WHAT YOU NEED TO DO> Check every line of the data and copy the ones where "destruct" appears.

DATA FOR THE TASK>

• • • • •

(** C24. Every call of a generated client reaches the handler of its
    method. For a trait [T] accepted by endpoint_async, an [impl T for S]
    accepted by service (with the methods of the trait), and a struct accepted
    by service_mux_struct in which a field of type [S] is the first of that
    service name, the request of each client method is dispatched to the
    [__handle_] function of that method with its body. *)
Theorem endpoint_methods_served toks trait_name items client ms path impl_items sc handlers
    impls fields x arms :
  endpoint_async toks trait_name items = Expand (client, ms) ->
  service (ItImpl (Some path) impl_items) = Expand sc ->
  seg_ident <$> last path = Some trait_name ->
  (forall sig, sig ∈ methods_of items -> sig_ident sig ∈ sig_ident <$> methods_of impl_items) ->
  service_mux_struct impls (ItStruct fields) = Expand arms ->
  List.find (serves impls trait_name) fields = Some x ->
  impls (fst x) (snd x) = static_of sc handlers ->
  Byte.x2e ∉ str_bytes trait_name ->
  forall m req, m ∈ ms -> sq_action req = AStr (em_service_method m) ->
    api_dispatch_req (inline_dispatch (mux_struct_serve arms)) req =
      inline_dispatch (handlers (em_ident m))
        (ApiSReq (sq_seq req) (str_bytes trait_name) (str_bytes (em_ident m)) (Some (sq_msg req))).
Proof.
  intros He Hs Hp Hsub Hmux Hx Hst Hdot m req Hm Hreq.
  unfold endpoint_async in He. apply exp_bind_Expand in He as (c & _ & He).
  apply exp_bind_Expand in He as (ms' & Hms & [= _ <-]).
  destruct (endpoint_method_sound _ _ _ _ Hms Hm) as [Hname Hin]. rewrite Hname in Hreq.
  rewrite (dispatch_split req (str_bytes trait_name) (str_bytes (em_ident m))) by done.
  unfold inline_dispatch, mux_struct_serve. cbn [aq_service].
  rewrite (mux_arms_find _ _ _ _ Hmux), Hx. cbn. rewrite Hst. cbn. unfold service_serve. cbn [aq_method].
  rewrite service_arms_find; [done|].
  unfold service in Hs. apply exp_bind_Expand in Hs as (seg & _ & Hs).
  apply exp_bind_Expand in Hs as (data & Hd & [= <-]). cbn. rewrite (service_methods_idents _ _ Hd).
  apply list_elem_of_fmap in Hin as (sig & -> & Hsig). by apply Hsub.
Qed.

(** Of two fields whose services have one name, the later is never
    reached: the dispatcher of the struct answers every request as if that
    field were not there. *)
Theorem mux_struct_shadows impls fields1 x fields2 y fields3 arms arms' :
  ss_name (impls (fst x) (snd x)) = ss_name (impls (fst y) (snd y)) ->
  service_mux_struct impls (ItStruct (fields1 ++ x :: fields2 ++ y :: fields3)) = Expand arms ->
  service_mux_struct impls (ItStruct (fields1 ++ x :: fields2 ++ fields3)) = Expand arms' ->
  forall req, mux_struct_serve arms req = mux_struct_serve arms' req.
Proof.
  intros Hn [= <-] [= <-] req. unfold mux_struct_serve.
  rewrite !fmap_app. cbn [fmap list_fmap]. rewrite !fmap_app, !match_arms_app. cbn [fmap list_fmap match_arms].
  destruct (match_arms _ _); [done|]. case_decide as Hx; [done|]. rewrite !match_arms_app. cbn [match_arms].
  destruct (match_arms _ _); [done|]. rewrite decide_False; [done|]. by rewrite <-Hn.
Qed.

(** ** Concrete instances: the examples of the macros' documentation *)
Module ServiceMacroWitness.

Definition rpc_result (n : ident) : SynType :=
  ty_app "Result" [ty_named n; ty_app "RpcError" [TyTuple []]].
Definition future_of (ty : SynType) : SynType :=
  TyImplTrait [BTrait [Seg "Future" (ArgsAngle [GBinding "Output" ty])]; BTrait [Seg "Send" ArgsNone]].
Definition math_method (n : ident) : assoc_item :=
  IMethod (FnSig n true [Receiver; Typed (Some "args"%string) (ty_named "MathArgs")]
    (Some (rpc_result "MathResp"))).
Definition echo_method : assoc_item :=
  IMethod (FnSig "echo" false [Receiver; Typed (Some "args"%string) (ty_named "EchoArgs")]
    (Some (future_of (rpc_result "EchoResp")))).
Definition echo_code : service_code := SvcCode "EchoService" [("echo"%string, ty_named "EchoArgs")].

Example echo_service : service (ItImpl (Some [Seg "EchoService" ArgsNone]) [echo_method]) = Expand echo_code.
Proof. vm_compute. reflexivity. Qed.

(** A method that is not asynchronous is refused by [service] and, when its
    result is none of [RpcError], by [endpoint_async]. *)
Example blocking_refused : service (ItImpl (Some [Seg "EchoService" ArgsNone])
  [IMethod (FnSig "echo" false [Receiver; Typed None (ty_named "EchoArgs")] (Some (rpc_result "EchoResp")))])
  = MacroPanic.
Proof. vm_compute. reflexivity. Qed.

Example invalid_return_refused : endpoint_async [TkIdent "DemoClient"] "InvalidReturnService"
  [IMethod (FnSig "compute" true [Receiver; Typed (Some "args"%string) (ty_named "MyArg")] (Some (ty_named "i32")))]
  = MacroPanic.
Proof. vm_compute. reflexivity. Qed.

Definition answer (b : bytes) : handler := fun q => Ret (ApiSResp (aq_seq q) (Some b) (Some (Ok tt))).
Definition handlers (n : ident) : handler := answer (str_bytes n).
Definition impls (_ : ident) (_ : SynType) : static_service := static_of echo_code handlers.
Definition arms : list (bytes * handler) :=
  [(str_bytes "EchoService", service_serve (service_arms echo_code handlers))].

Lemma endpoint_methods_served_witness :
  api_dispatch_req (inline_dispatch (mux_struct_serve arms))
      (SvrReq 4 (AStr (str_bytes "EchoService.echo")) (str_bytes "hi") None) =
    Ret ([ApiSResp 4 (Some (str_bytes "echo")) (Some (Ok tt))], Ok tt).
Proof.
  pose (m := EMethod "echo" (service_method (str_bytes "EchoService") (str_bytes "echo"))
    (Some ("args"%string, ty_named "EchoArgs")) true true).
  refine (endpoint_methods_served [TkIdent "EchoClient"] "EchoService" [echo_method] "EchoClient" [m]
    [Seg "EchoService" ArgsNone] [echo_method] echo_code handlers impls [("echo"%string, ty_named "EchoServiceImpl")]
    ("echo"%string, ty_named "EchoServiceImpl") arms _ _ _ _ _ _ _ _ m _ _ _).
  - vm_compute. reflexivity.
  - vm_compute. reflexivity.
  - reflexivity.
  - intros sig Hs. apply list_elem_of_fmap. exists sig. split; [reflexivity|exact Hs].
  - reflexivity.
  - vm_compute. reflexivity.
  - reflexivity.
  - apply (bool_decide_unpack _). vm_compute. exact I.
  - left.
  - vm_compute. reflexivity.
Defined.

(** [ServiceMux] of the documentation: [AddService] and [MultiplyService] both
    implement [MathService]. *)
Definition math_code : service_code :=
  SvcCode "MathService" [("add"%string, ty_named "MathArgs"); ("multiply"%string, ty_named "MathArgs")].
Definition math_impls (field : ident) (_ : SynType) : static_service :=
  static_of math_code (fun m => answer (str_bytes field)).
Definition math_fields : list (ident * SynType) :=
  [("add"%string, ty_named "AddService"); ("multiply"%string, ty_named "MultiplyService")].

Definition math_serve (field : ident) : handler :=
  service_serve (service_arms math_code (fun _ => answer (str_bytes field))).

(** A request for [multiply] is answered by [AddService]. *)
Lemma mux_struct_shadows_witness :
  mux_struct_serve [(str_bytes "MathService", math_serve "add"); (str_bytes "MathService", math_serve "multiply")]
    (ApiSReq 4 (str_bytes "MathService") (str_bytes "multiply") (Some [])) =
      Ret (ApiSResp 4 (Some (str_bytes "add")) (Some (Ok tt))).
Proof.
  rewrite (mux_struct_shadows math_impls [] ("add"%string, ty_named "AddService") []
    ("multiply"%string, ty_named "MultiplyService") [] _
    [(str_bytes "MathService", math_serve "add")] eq_refl eq_refl eq_refl).
  vm_compute. reflexivity.
Defined.

End ServiceMacroWitness.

• • • • •

ANSWER AREA>
  destruct (endpoint_method_sound _ _ _ _ Hms Hm) as [Hname Hin]. rewrite Hname in Hreq.
  destruct (match_arms _ _); [done|]. case_decide as Hx; [done|]. rewrite !match_arms_app. cbn [match_arms].
  destruct (match_arms _ _); [done|]. rewrite decide_False; [done|]. by rewrite <-Hn.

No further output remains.